Film Studies majors of superior scholastic ability are eligible to participate in the Honors Program, which recognizes outstanding academic achievement and encourages students to undertake independent research and scholarship that is more challenging than what is normally included in program courses. Students seeking Honors in Film Studies complete a two-semester honors project during their senior year on topics of their choice with faculty advisers of their choice. Successful completion of the Honors Program shall be acknowledged by public recognition and noted on the student's permanent academic record. Upon completing the program, a student is awarded the Bachelor of Arts with Honors in Film Studies.
Recent honors theses include:
- Jason Marzini, “Manifestations of Masculinity in Crisis: The Noir Films of Humphrey Bogart”
- Joseph Sherry, “Mutual Aesthetics: Visual Style in the Films of F. W. Murnau and John Ford, 1928-1941”
- Adam Tawfik, “Eastern Film Corporation of Providence, Rhode Island: Resurrecting a Footnote in Film History”
- Kyle Stumpe, “Falling: Women in the Films of David Lynch”
- Erica Tortolani, “Citizenship in a Nightmare Country: German Expressionist Film and Freud’s Dream Theory”
- Declared Film Studies major
- Completion of a minimum of 2 critical studies courses at the 300/400 level
- Minimum GPA of 3.25 in the Film Studies major; overall GPA of at least 3.0 or consent of the Film Studies Faculty
Applications to the Honors Program shall be initiated by students through consultation with the Program Director. Interested students should discuss their areas of interest with the Program Director, their advisor, and/or a Film Studies faculty member.
The Honors Thesis should deal with a subject not treated in Film Studies Program courses or should treat in significantly greater depth a subject which is part of a regularly scheduled course. Normally, such projects will be 30-50 pages in length. The project should be scholarly with potential for application to a candidate's post-baccalaureate career or studies.
Students submit preliminary 2-3 page proposals to the Film Studies Faculty in the semester preceding the anticipated beginning of work on the honors project (by April 15 for projects beginning in the Fall semester and December 1 for projects beginning in the Spring semester). Although certainly open to change and development, proposals should be more than just statements of interest and should reflect extended thought about the topic and at least an initial awareness of relevant resources in the field.
Students whose proposals are accepted by the Film Studies Advisory Committee are enrolled in Film Studies 491. Faculty advisors report a grade at the end of the semester. Candidates receiving less than a B will be dropped from the Film Studies Honors Program. Continuing students enroll in Film 492 for the following semester.

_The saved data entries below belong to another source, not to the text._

(** ** hashmap.c *)

Section hashmap.
Context (make_pair : option (Z -> Z -> Z * Z * Z)) (free_pair : bool)
  (compare_key : option (Z -> Z -> Z)) (calculate_hash : option (Z -> Z * Z)).

(** [table] is what [calloc] gives for the table, null or not. *)
Definition hashmap_init (capacity : Z) (table : bool) : Z * option hashmap_t :=
  if capacity =? 0 then (-1, None)
  else if negb table then (-1, None)
  else (0, Some (mkHashmap capacity 0 (Some (replicate (Z.to_nat capacity) None)) ∅ [])).

(** The walk along a chain: the node with the key. *)
Fixpoint find_node (fuel : nat) (compare : Z -> Z -> Z) (m : hashmap_t) (pos : option Z) (key : Z) : option (option Z) :=
  match fuel, pos with
  | _, None => Some None
  | O, _ => None
  | S fuel, Some a =>
      nd ← hm_nodes m !! a;
      return_if compare (hn_key nd) key =? 0 with Some (Some a) ;;
      find_node fuel compare m (hn_next nd) key
  end.

Definition lookup_node (hash_of : Z -> Z * Z) (compare : Z -> Z -> Z) (m : hashmap_t) (key : Z) : option (option Z) :=
  let '(err, hash) := hash_of key in
  return_if negb (err =? 0) with Some None ;;
  let hash := hash mod hm_capacity m in
  empty ← hlist_empty m hash;
  return_if (empty : bool) with Some None ;;
  pos ← first m hash;
  find_node (size (hm_nodes m)) compare m pos key.

(** [node] is what [calloc] gives: an address, or null. *)
Definition hashmap_insert (m : hashmap_t) (key value : Z) (node : option Z) : option (Z * hashmap_t) :=
  match calculate_hash, compare_key with
  | Some hash_of, Some compare =>
      let '(err, hash) := hash_of key in
      return_if negb (err =? 0) with Some (-1, m) ;;
      let hash := hash mod hm_capacity m in
      empty ← hlist_empty m hash;
      conflict ← (if negb empty then pos ← first m hash; find_node (size (hm_nodes m)) compare m pos key else Some None);
      match conflict, node with
      | Some _, _ => Some (-1, m)
      | None, None => Some (-1, m)
      | None, Some a =>
          let '(err, key, value) := match make_pair with Some f => f key value | None => (0, key, value) end in
          return_if negb (err =? 0) with Some (err, m) ;;
          let m := set_nodes m (<[a := mkNode key value None None]> (hm_nodes m)) in
          m ← INIT_HLIST_NODE m a;
          m ← hlist_add_head m a hash;
          Some (0, set_size m (hm_size m + 1))
      end
  | _, _ => Some (-1, m)
  end.

(** [free_pair] when it is set, and [free]. *)
Definition free_node (m : hashmap_t) (a : Z) : option hashmap_t :=
  nd ← hm_nodes m !! a;
  Some (mkHashmap (hm_capacity m) (hm_size m) (hm_table m) (delete a (hm_nodes m))
          (if free_pair then hm_freed m ++ [(hn_key nd, hn_value nd)] else hm_freed m)).

Definition hashmap_remove (m : hashmap_t) (key : Z) : option (Z * hashmap_t) :=
  match calculate_hash, compare_key with
  | Some hash_of, Some compare =>
      node ← lookup_node hash_of compare m key;
      match node with
      | Some a =>
          m ← hlist_del m a;
          m ← free_node m a;
          Some (0, set_size m (hm_size m - 1))
      | None => Some (-1, m)
      end
  | _, _ => Some (-1, m)
  end.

In order to ensure that Honors thesis candidates are able to participate in year-end awards ceremonies and are listed in the Commencement program as Honors graduates, students should submit a final copy of the thesis to their advisor by April 15in the Spring semester and December 1 in the Fall semester. All theses are evaluated by the Film Studies faculty who accept or reject the thesis for the Honors designation.